The required result is every line of the records that includes "save".

───── Data records ─────

(** Marks one direction; answers the server whose restored data is to be
    rolled back. *)
(* go: beacon/transfer/protocol.go L810-821 *)
Definition cancel_direction (id direction : string) : N (option string) :=
  let^ r := load id direction in
  match r with
  | Ok (Some meta) =>
      if bool_decide (validateMetadata meta = None) && (x_MigrationID meta =? id)%string then
        let^ now := request Now in
        save (consumed "cancelled" now meta) ;;/
        Ret (if ((direction =? DirectionDestinationUpload) &&
                 ((x_Phase meta =? "restored") || (x_Phase meta =? "activated")))%string
             then Some (x_ServerID meta) else None)
      else Ret None
  | _ => Ret None
  end.

(** What a restoration set aside comes back, also when the restored data is
    gone; when nothing was set aside the restored data stays. *)
(* go: beacon/transfer/protocol.go L827-847 *)
Definition roll_back (id : string) (server : option string) : N (reply unit) :=
  match server with
  | None => done tt
  | Some server =>
      if negb (safeID server) then refuse_with "invalid transfer binding"
      else
        let^ r := request (PreviousExists id) in
        match r with
        | Ok true =>
            request (RemoveDiscarded id) ;;/
            let^ e := request (Discard server id) in
            match e with
            | Err e => refuse_with (cat ["stage cancelled restore: "; e])
            | Ok _ =>
                let^ e := request (PutBack server id) in
                match e with
                | Some e => request (UndoDiscard server id) ;;/
                            refuse_with (cat ["roll back cancelled restore: "; e])
                | None => request (RemoveDiscarded id) ;;/ done tt
                end
            end
        | _ => done tt
        end
  end.

(* go: beacon/transfer/protocol.go func:Engine.Cancel *)
Definition Cancel (id : string) : N (reply unit) :=
  if negb (safeID id) then refuse_with "invalid migration ID"
  else
    request (SetActive id false) ;;/
    cancel_direction id DirectionSourceControl ;;/
    let^ server := cancel_direction id DirectionDestinationUpload in
    let/^ _ := roll_back id server in
    request (RemoveTransfer id) ;;/ done tt.

(* go: beacon/transfer/protocol.go func:Engine.CleanupSource *)
Definition CleanupSource (id credential : string) : N (reply unit) :=
  if negb (safeID id) then refuse_with "invalid migration ID"
  else
    let/^ meta := authorizeLocked id DirectionSourceControl credential in
    let^ now := request Now in
    guard (save (consumed "cleaned" now meta))
      (if negb (safeID (x_ServerID meta)) then refuse_with "invalid transfer binding"
       else guard (request (RemoveServerData (x_ServerID meta))) (done tt)).

(** ** The HTTP side *)

(* go: beacon/server/transfer_protocol.go func:isSafeMigrationID *)
Definition isSafeMigrationID (value : string) : bool := safeID value.

(* go: beacon/server/transfer_protocol.go func:writeTransferError *)
Definition transfer_status (e : TransferError) : Z :=
  match e with
  | ErrUnauthorized | ErrExpired | ErrReplayed => 401
  | ErrOffsetMismatch | ErrChecksumMismatch | ErrInvalidBinding => 409
  | ErrTransferBounds | ErrOther _ => 400
  end.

─────

■ **Reply to the task**:
        save (consumed "cancelled" now meta) ;;/
    guard (save (consumed "cleaned" now meta))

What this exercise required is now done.